------ Data

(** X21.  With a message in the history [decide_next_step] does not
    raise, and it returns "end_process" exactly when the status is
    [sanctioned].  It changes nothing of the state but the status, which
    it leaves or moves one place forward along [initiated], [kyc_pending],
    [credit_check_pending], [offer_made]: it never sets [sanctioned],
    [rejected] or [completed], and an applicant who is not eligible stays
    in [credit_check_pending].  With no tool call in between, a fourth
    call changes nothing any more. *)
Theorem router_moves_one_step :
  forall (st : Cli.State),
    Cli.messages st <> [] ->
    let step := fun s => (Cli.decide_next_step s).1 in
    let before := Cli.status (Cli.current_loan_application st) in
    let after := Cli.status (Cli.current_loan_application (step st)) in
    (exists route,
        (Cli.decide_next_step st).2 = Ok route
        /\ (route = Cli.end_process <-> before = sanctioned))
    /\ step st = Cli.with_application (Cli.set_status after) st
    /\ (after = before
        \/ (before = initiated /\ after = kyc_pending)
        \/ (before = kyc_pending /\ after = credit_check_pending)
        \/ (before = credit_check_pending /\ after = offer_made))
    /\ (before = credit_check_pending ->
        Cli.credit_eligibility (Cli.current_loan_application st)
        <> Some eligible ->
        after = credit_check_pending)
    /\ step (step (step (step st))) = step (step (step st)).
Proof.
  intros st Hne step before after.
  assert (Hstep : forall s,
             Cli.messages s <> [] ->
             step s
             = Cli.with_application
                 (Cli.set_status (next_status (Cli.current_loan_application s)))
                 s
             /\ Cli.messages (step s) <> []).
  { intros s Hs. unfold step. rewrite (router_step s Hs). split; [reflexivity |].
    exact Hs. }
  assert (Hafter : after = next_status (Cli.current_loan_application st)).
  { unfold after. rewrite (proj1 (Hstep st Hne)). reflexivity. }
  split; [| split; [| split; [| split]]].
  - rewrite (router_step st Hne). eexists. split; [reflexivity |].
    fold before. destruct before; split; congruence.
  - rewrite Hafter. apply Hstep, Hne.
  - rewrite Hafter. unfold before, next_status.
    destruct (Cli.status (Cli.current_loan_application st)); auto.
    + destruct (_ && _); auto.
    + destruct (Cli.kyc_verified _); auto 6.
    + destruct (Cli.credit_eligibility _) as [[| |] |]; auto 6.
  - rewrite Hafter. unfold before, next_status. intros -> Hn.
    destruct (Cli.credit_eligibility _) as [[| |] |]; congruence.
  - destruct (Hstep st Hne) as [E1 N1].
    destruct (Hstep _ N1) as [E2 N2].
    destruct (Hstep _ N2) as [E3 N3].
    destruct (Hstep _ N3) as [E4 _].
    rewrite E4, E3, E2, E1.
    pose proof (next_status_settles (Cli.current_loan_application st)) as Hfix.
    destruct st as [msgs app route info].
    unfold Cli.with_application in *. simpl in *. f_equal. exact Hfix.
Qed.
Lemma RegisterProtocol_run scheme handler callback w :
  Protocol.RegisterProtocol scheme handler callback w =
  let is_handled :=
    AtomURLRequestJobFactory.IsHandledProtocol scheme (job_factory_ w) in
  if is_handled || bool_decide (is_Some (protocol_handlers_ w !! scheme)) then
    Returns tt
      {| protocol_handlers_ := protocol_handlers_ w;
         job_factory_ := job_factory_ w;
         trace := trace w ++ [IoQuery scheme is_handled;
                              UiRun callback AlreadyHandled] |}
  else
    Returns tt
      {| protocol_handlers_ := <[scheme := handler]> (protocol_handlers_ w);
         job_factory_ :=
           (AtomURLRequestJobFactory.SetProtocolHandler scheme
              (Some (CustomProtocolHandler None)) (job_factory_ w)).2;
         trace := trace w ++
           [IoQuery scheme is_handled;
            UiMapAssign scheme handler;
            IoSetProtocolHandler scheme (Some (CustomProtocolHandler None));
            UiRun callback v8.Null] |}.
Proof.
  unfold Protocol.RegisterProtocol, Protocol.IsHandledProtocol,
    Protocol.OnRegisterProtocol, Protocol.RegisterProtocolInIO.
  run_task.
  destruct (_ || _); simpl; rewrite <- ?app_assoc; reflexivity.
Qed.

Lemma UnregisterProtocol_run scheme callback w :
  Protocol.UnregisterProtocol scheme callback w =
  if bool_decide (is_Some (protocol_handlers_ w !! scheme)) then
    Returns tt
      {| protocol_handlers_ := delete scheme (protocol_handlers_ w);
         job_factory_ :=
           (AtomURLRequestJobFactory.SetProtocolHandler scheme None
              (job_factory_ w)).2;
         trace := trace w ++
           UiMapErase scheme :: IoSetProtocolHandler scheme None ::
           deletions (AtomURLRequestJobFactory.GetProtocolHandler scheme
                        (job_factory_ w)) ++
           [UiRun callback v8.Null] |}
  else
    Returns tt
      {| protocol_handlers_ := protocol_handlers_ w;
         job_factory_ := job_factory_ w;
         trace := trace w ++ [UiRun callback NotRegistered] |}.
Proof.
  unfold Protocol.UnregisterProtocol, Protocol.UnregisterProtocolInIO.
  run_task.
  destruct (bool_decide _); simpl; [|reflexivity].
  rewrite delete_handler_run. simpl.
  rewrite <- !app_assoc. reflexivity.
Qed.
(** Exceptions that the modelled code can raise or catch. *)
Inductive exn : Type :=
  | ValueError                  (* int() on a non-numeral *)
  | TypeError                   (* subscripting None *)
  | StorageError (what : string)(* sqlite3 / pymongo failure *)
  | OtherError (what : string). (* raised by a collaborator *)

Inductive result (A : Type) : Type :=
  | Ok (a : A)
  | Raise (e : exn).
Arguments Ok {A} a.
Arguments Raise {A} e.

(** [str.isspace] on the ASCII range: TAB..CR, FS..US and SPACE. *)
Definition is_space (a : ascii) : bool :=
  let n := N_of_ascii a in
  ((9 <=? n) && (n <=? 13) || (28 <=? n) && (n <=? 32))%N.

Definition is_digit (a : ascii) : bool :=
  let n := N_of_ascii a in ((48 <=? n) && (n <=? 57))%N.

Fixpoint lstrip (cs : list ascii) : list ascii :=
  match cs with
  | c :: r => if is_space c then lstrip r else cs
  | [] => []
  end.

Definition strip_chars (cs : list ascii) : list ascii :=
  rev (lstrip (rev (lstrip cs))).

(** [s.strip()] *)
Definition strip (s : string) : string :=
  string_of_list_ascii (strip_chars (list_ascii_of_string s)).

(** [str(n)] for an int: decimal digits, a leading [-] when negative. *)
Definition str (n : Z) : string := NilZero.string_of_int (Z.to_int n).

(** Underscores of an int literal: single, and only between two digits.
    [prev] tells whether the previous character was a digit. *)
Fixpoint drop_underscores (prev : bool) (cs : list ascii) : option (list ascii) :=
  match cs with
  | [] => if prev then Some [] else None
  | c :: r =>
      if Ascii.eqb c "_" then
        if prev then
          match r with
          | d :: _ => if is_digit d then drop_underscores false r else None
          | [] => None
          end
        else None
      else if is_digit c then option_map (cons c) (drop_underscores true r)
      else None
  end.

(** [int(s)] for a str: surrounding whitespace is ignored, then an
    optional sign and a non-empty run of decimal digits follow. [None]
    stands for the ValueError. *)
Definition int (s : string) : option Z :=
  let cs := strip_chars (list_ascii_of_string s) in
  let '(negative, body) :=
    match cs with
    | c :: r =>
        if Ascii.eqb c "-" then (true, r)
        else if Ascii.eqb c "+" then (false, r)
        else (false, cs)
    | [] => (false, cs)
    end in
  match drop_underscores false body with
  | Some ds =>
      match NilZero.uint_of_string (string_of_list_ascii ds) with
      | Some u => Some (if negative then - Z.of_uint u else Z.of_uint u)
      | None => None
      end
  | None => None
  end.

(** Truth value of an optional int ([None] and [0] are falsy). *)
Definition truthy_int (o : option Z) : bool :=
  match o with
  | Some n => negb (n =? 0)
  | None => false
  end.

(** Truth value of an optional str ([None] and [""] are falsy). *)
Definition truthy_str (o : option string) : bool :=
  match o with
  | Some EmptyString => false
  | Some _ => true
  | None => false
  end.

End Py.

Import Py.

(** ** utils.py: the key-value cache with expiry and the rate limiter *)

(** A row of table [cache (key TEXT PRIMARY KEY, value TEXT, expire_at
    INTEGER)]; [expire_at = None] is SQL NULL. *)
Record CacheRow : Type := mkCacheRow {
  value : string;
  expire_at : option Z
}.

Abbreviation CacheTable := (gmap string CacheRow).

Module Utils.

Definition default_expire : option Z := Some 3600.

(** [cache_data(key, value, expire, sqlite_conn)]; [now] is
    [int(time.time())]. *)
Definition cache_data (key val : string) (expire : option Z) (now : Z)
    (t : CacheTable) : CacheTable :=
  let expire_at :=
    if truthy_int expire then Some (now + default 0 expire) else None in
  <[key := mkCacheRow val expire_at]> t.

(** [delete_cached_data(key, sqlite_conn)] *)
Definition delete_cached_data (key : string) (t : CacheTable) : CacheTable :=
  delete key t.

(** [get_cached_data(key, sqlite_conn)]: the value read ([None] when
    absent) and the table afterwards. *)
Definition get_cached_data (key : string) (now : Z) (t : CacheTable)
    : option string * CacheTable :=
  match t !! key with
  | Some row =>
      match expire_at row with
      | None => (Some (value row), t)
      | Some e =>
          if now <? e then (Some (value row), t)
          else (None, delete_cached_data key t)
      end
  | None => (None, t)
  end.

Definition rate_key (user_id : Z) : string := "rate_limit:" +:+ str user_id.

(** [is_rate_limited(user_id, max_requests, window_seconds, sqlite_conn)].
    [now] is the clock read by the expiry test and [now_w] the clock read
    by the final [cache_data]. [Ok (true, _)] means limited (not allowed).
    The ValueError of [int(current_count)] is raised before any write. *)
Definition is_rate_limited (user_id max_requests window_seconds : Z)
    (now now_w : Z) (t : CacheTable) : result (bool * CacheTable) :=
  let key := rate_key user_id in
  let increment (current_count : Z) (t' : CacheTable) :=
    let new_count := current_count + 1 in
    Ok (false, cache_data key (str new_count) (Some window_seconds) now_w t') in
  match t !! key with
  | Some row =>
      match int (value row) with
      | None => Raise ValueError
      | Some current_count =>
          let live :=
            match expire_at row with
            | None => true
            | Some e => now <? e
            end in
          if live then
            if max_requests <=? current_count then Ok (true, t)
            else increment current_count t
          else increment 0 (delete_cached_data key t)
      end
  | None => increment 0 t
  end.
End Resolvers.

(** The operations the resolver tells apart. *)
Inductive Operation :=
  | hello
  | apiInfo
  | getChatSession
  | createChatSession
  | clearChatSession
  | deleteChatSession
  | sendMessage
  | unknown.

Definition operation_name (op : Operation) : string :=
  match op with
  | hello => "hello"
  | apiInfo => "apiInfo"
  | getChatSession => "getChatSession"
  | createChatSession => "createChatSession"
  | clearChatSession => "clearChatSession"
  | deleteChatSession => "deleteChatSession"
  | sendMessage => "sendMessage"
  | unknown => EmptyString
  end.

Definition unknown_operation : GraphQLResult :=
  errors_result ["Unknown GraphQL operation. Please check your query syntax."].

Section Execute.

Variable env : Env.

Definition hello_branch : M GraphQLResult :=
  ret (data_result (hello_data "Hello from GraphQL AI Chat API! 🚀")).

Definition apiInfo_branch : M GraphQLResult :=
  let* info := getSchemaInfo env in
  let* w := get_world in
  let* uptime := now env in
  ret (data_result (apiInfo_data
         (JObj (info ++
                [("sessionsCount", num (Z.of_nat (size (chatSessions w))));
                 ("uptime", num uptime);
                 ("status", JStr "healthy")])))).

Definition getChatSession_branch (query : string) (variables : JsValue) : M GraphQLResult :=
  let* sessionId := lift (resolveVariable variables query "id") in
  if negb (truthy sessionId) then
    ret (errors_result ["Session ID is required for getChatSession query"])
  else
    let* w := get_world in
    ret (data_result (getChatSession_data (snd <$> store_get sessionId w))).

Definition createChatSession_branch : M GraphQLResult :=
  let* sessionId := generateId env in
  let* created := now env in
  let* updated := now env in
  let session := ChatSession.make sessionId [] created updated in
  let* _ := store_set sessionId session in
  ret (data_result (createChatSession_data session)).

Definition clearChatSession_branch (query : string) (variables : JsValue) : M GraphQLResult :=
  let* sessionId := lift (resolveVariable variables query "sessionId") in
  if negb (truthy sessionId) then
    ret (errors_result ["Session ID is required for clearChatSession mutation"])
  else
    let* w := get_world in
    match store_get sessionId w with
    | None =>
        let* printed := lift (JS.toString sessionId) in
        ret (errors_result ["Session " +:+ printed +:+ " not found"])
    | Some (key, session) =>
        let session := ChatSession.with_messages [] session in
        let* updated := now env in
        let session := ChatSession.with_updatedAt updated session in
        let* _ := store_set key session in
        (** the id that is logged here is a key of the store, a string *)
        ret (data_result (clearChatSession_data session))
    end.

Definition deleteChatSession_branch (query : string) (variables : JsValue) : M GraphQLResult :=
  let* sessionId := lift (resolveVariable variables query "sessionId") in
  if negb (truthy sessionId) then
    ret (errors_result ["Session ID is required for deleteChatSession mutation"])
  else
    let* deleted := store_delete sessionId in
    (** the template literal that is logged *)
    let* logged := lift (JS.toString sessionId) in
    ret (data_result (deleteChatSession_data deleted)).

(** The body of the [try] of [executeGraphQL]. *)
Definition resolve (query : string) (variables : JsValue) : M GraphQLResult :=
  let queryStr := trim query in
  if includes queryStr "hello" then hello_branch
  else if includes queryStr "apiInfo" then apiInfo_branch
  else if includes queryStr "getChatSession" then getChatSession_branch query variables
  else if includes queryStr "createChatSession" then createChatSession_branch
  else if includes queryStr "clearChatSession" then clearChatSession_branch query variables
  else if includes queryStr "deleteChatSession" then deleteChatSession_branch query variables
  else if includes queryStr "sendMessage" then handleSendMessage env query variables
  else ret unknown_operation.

------------

▶ **What to work on**
Which lines of the data include the string "true"? Find them and copy each one.

▶ **Solution**
      else if is_digit c then option_map (cons c) (drop_underscores true r)
        if Ascii.eqb c "-" then (true, r)
  | Some _ => true
    by the final [cache_data]. [Ok (true, _)] means limited (not allowed).
            | None => true
            if max_requests <=? current_count then Ok (true, t)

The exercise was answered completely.